U pleitte er bij het congres Fysio Praktijk Anno Nu in maart voor dat de fysiotherapie zich met veel meer domeinen kan verbinden om mensen in beweging te krijgen. Bijvoorbeeld in het sociale en financiële domein, zoals bij schulden. Is dat een voorbeeld van uw creatieve kijk?
‘Ja. De behoefte van mensen is dat ze invloed krijgen op hun leven. De ontwikkelingen rond ‘positieve gezondheid’ en ‘de brede gezondheid’ zijn niets anders dan dat je vraagt of iemand lekker in zijn vel zit en hem of haar ondersteunt bij de ambities die diegene heeft wat betreft gezondheid en functioneren. Fysiotherapeuten zelf hoeven zelf niks met de schuldenproblematiek, dat gaat vooral over het proces van in beweging komen.’
‘Als iemand continu thuis zit, als hij is vastgelopen omdat hij in de schulden zit, kan de fysiotherapeut hem vragen: wat kun je doen om van je schulden af te komen?
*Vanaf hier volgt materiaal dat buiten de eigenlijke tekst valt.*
(* ===== verification/Controller.v ===== *)
(** * The controller

    Models the life of a [Controller]: [internal/server/options.go] and the
    parts of [internal/server/node.go] that put a node together from its options
    ([NewController]), keep it announced, route within it, and take it down
    ([Close]). What a start has acquired is recorded, so that a failed start
    shows what it leaves behind. The listeners are those of [Server.v]. *)
From Stdlib Require Import Ascii.
From S2P Require Import Prelude GoStrings Store MemStore Registry Forwarder RelayQueue Relay Nodekey Webhook Smtp Mailbox Server.
Local Open Scope Z_scope.

Module Node.
Import Server.Server Lifecycle Ports Mailbox.

(** [storeUserResolver{s}]: the resolver over the node's own store. *)
Inductive UserResolver : Set := storeUserResolver.

Section Node.
Context {Net : Relay.Network} {Dr : Drivers} {P : Type} {ML : MailboxLib P UserResolver}.

(** The configuration the options fill in. The logger is not part of the model. *)
Record options := MkOptions {
  opt_nodeID : string;
  opt_mode : NodeMode;
  opt_address : string;
  mailboxFactory : option (MailboxFactory (P := P) (U := UserResolver));
  smtpFactory : SMTPFactory;
  webhookEnabled : bool;
  webhookOpts : list Dispatcher.Option;
  use_redis : bool;
  mailboxPlugins : list P;
  relayNodeID : string;
  relayBackend : option Relay.Backend;
  relayQueueCfg : option RelayQueue.QueueConfig }.

Definition defaultAddress : string := "localhost:50051".

Definition default_options : options :=
  MkOptions "" ModeStandalone defaultAddress None defaultSMTPFactory false [] false [] "" None None.

(** The [With...] options. *)
Inductive Option_ : Type :=
| WithNodeID (id : string)
| WithMode (m : NodeMode)
| WithAddress (addr : string)
| WithLogger
| WithMailboxFactory (f : option (MailboxFactory (P := P) (U := UserResolver)))
| WithSMTPFactory (f : SMTPFactory)
| WithRedisClient (present : bool)
| WithWebhook (opts : list Dispatcher.Option)
| WithMailboxPlugins (plugins : list P)
| WithOutboundRelay (nodeID : string) (backend : Relay.Backend)
| WithOutboundRelayQueue (cfg : RelayQueue.QueueConfig).

Definition apply_option (o : options) (opt : Option_) : options :=
  let '(MkOptions id mo ad mf sf wh wo rd pl rn rb rq) := o in
  match opt with
  | WithNodeID id => MkOptions id mo ad mf sf wh wo rd pl rn rb rq
  | WithMode mo => MkOptions id mo ad mf sf wh wo rd pl rn rb rq
  | WithAddress ad => MkOptions id mo ad mf sf wh wo rd pl rn rb rq
  | WithLogger => o
  | WithMailboxFactory mf => MkOptions id mo ad mf sf wh wo rd pl rn rb rq
  | WithSMTPFactory sf => MkOptions id mo ad mf sf wh wo rd pl rn rb rq
  | WithRedisClient rd => MkOptions id mo ad mf sf wh wo rd pl rn rb rq
  | WithWebhook wo => MkOptions id mo ad mf sf true wo rd pl rn rb rq
  | WithMailboxPlugins ps => MkOptions id mo ad mf sf wh wo rd (pl ++ ps) rn rb rq
  | WithOutboundRelay rn backend => MkOptions id mo ad mf sf wh wo rd pl rn (Some backend) rq
  | WithOutboundRelayQueue cfg => MkOptions id mo ad mf sf wh wo rd pl rn rb (Some cfg)
  end.
(* ===== verification/Observability.v ===== *)
(** * The metrics endpoint

    Models [internal/observability/metrics.go]: constructing, starting and
    stopping the server that exposes [/metrics]. The exporter, the HTTP server
    and the meter provider are libraries; their outcomes are arguments. *)
From S2P Require Import Prelude.

Module Observability.

(** [Addr] of the HTTP server, whether it listens, and whether the meter provider
    has been shut down. *)
Record MetricsServer := MkMetricsServer { Addr : string; listening : bool; provider_down : bool }.

(** [NewMetricsServer(addr, logger)]; [exporter] is the outcome of
    [otelprometheus.New]. *)
Definition NewMetricsServer (exporter : result unit) (addr : string) : result MetricsServer :=
  match exporter with
  | Err err => Err (EWrap (Text "observability: create prometheus exporter: %w" []) err)
  | Ok _ => Ok (MkMetricsServer addr false false)
  end.

(** [Start]; [listen] is [net.Listen] for an address. *)
Definition Start (listen : string → result unit) (s : MetricsServer) : result unit * MetricsServer :=
  match listen (Addr s) with
  | Err err => (Err (EWrap (Text "observability: listen %s: %w" [AStr (Addr s)]) err), s)
  | Ok _ => (Ok (), MkMetricsServer (Addr s) true (provider_down s))
  end.

(** [Stop]: both are shut down; errors are only logged. *)
Definition Stop (s : MetricsServer) : MetricsServer := MkMetricsServer (Addr s) false true.

End Observability.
En dan ondersteunen om het eerste stapje te zetten. De fysio is geen specialist die kan vertellen hoe dat moet. Als iemand vervolgens wel weer met het maatschappelijk werk durft te bellen over zijn schulden, is dat een essentiële beweging. De vraag is wel hoe je dit in de fysiotherapie zou willen financieren. Dat moet je niet financieren vanuit de Zorgverzekeringswet, maar dan kijk je naar andere vormen van financiering, bijvoorbeeld voor schuldhulpverlening’.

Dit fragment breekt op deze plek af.